WHAT YOU ARE ASKED TO DO:
Transcribe only the lines between the first line of the records and the line containing "<> columns df.", inclusive, exactly as written.

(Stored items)
^^^^
(** C7. On a concentration file whose header is written
    [year, top_0_01_pct_ownership, source], [load_concentration] returns the
    column names with their leading blank, which [strip] would remove. *)
Theorem load_concentration_keeps_blanks :
  exists df, load_concentration (Ref.runtime [(conc_path, conc_spaced)]) = ([], Done df)
    /\ columns df = ["year"; " top_0_01_pct_ownership"; " source"]
    /\ map strip (columns df) <> columns df.
Proof. eexists. split; [reflexivity|]. split; [reflexivity|]. vm_compute. discriminate. Qed.

End LoaderFacts.

Module BadFileFacts.
Import Py Np Pd St App Spec RunSpec.

Lemma result_of_bind {A B} (m : script A) (k : A -> script B) :
  result_of (bind m k)
  = match result_of m with
    | Done a => result_of (k a)
    | Stopped => Stopped
    | Uncaught e => Uncaught e
    end.
Proof.
  destruct m as [out [a| |e]]; simpl; [|done..].
  by destruct (k a).
Qed.

(** A loader always hands a table over: the stripped table of the file,
    or the empty table when the file could not be read. *)
Lemma load_csv_safe_result R path :
  result_of (load_csv_safe R path)
  = Done (match read_csv R path with
          | Ok df => stripped df
          | Raise _ => empty_frame
          end).
Proof. unfold load_csv_safe. by destruct (read_csv R path). Qed.

Lemma sidebar_result S a b c :
  result_of (sidebar S a b c) = Done (glow S, line_style S).
Proof. reflexivity. Qed.

Lemma bls_section_empty R : result_of (bls_section R empty_frame) = Done tt.
Proof. reflexivity. Qed.

Lemma gallup_section_empty R style :
  result_of (gallup_section R empty_frame style) = Done tt.
Proof. reflexivity. Qed.

Lemma crypto_section_empty R style :
  result_of (crypto_section R empty_frame style) = Done tt.
Proof. reflexivity. Qed.

Lemma concentration_section_unread R S e :
  read_csv R concentration_path = Raise e ->
  result_of (concentration_section R S) = Done tt.
Proof.
  intros H. unfold concentration_section, load_concentration.
  unfold concentration_path in H. rewrite H. reflexivity.
Qed.

(** The run of the page is the run of its four sections, one after the
    other, each on the table of its file. *)
Lemma page_result R S :
  let table path := match read_csv R path with
                    | Ok df => stripped df
                    | Raise _ => empty_frame
                    end in
  result_of (page R S)
  = match result_of (bls_section R (table bls_path)) with
    | Done _ =>
        match result_of (gallup_section R (table lottery_path) (line_style S)) with
        | Done _ =>
            match result_of (crypto_section R (table crypto_path) (line_style S)) with
            | Done _ => result_of (concentration_section R S)
            | r => r
            end
        | r => r
        end
    | r => r
    end.
Proof.
  cbv zeta. unfold page, page_top.
  repeat (rewrite ?result_of_bind, ?load_csv_safe_result, ?sidebar_result;
          cbn [emit result_of snd fst header transition_memo]).
  fold bls_path lottery_path crypto_path.
  destruct (result_of (bls_section _ _)) as [[]| |]; [|done..].
  destruct (result_of (gallup_section _ _ _)) as [[]| |]; [|done..].
  destruct (result_of (crypto_section _ _ _)) as [[]| |]; [|done..].
  by destruct (result_of (concentration_section R S)) as [[]| |].
Qed.

End BadFileFacts.

Module BadFileClaims.
Import Py Np Pd St App Spec RunSpec BadFileFacts.

(** C8. When reading or parsing a file raises, the loader of the file
    shows one diagnostic and returns the empty table ([load_csv_safe] an
    error, [load_concentration] a warning), and the run goes on: if the
    page does not run to its end, then because of another file, one that
    was read, whose section stops the script or lets an exception
    escape. *)
Theorem load_failure_never_ends_the_run (R : Runtime) (S : Session)
  (path : string) (e : exn) :
  read_csv R path = Raise e ->
  (exists msg, load_csv_safe R path = ([Error msg], Done empty_frame))
  /\ (path = concentration_path ->
      exists msg, load_concentration R = ([Warning msg], Done empty_frame))
  /\ (ends_early (page R S) ->
      exists other, other <> path /\ ended_by R S other).
Proof.
  intros H. split; [|split].
  - unfold load_csv_safe. rewrite H. eexists. reflexivity.
  - intros ->. unfold load_concentration. unfold concentration_path in H.
    rewrite H. eexists. reflexivity.
  - unfold ends_early. rewrite page_result. cbv zeta.
    assert (Hother : forall other, ended_by R S other ->
                       exists other, other <> path /\ ended_by R S other).
    { intros other Hby. exists other. split; [|done].
      intros ->. destruct Hby as (df & Hdf & _). congruence. }
    assert (Hb : result_of (bls_section R
                              match read_csv R bls_path with
                              | Ok df => stripped df
                              | Raise _ => empty_frame
                              end) = Done tt
                 \/ ended_by R S bls_path).
    { destruct (read_csv R bls_path) as [df|e'] eqn:E; [|by left].
      destruct (result_of (bls_section R (stripped df))) as [[]| |] eqn:Er;
        [by left|right..]; exists df; (split; [done|]); left;
        (split; [done|]); unfold ends_early; by rewrite Er. }
    assert (Hg : result_of (gallup_section R
                              match read_csv R lottery_path with
                              | Ok df => stripped df
                              | Raise _ => empty_frame
                              end (line_style S)) = Done tt
                 \/ ended_by R S lottery_path).
    { destruct (read_csv R lottery_path) as [df|e'] eqn:E; [|by left].
      destruct (result_of (gallup_section R (stripped df) (line_style S)))
        as [[]| |] eqn:Er;
        [by left|right..]; exists df; (split; [done|]); right; left;
        (split; [done|]); unfold ends_early; by rewrite Er. }
    assert (Hc : result_of (crypto_section R
                              match read_csv R crypto_path with
                              | Ok df => stripped df
                              | Raise _ => empty_frame
                              end (line_style S)) = Done tt
                 \/ ended_by R S crypto_path).
    { destruct (read_csv R crypto_path) as [df|e'] eqn:E; [|by left].
      destruct (result_of (crypto_section R (stripped df) (line_style S)))
        as [[]| |] eqn:Er;
        [by left|right..]; exists df; (split; [done|]); right; right; left;
        (split; [done|]); unfold ends_early; by rewrite Er. }
    assert (Hd : result_of (concentration_section R S) = Done tt
                 \/ ended_by R S concentration_path).
    { destruct (read_csv R concentration_path) as [df|e'] eqn:E.
      - destruct (result_of (concentration_section R S)) as [[]| |] eqn:Er;
          [by left|right..]; exists df; (split; [done|]); do 3 right;
          (split; [done|]); unfold ends_early; by rewrite Er.
      - left. by eapply concentration_section_unread. }
    destruct Hb as [->|Hb]; [|intros _; by eapply Hother].
    destruct Hg as [->|Hg]; [|intros _; by eapply Hother].
    destruct Hc as [->|Hc]; [|intros _; by eapply Hother].
    destruct Hd as [->|Hd]; [done|intros _; by eapply Hother].
Qed.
^^^^
EXERCISE ANSWER:
(** C7. On a concentration file whose header is written
    [year, top_0_01_pct_ownership, source], [load_concentration] returns the
    column names with their leading blank, which [strip] would remove. *)
Theorem load_concentration_keeps_blanks :
  exists df, load_concentration (Ref.runtime [(conc_path, conc_spaced)]) = ([], Done df)
    /\ columns df = ["year"; " top_0_01_pct_ownership"; " source"]
    /\ map strip (columns df) <> columns df.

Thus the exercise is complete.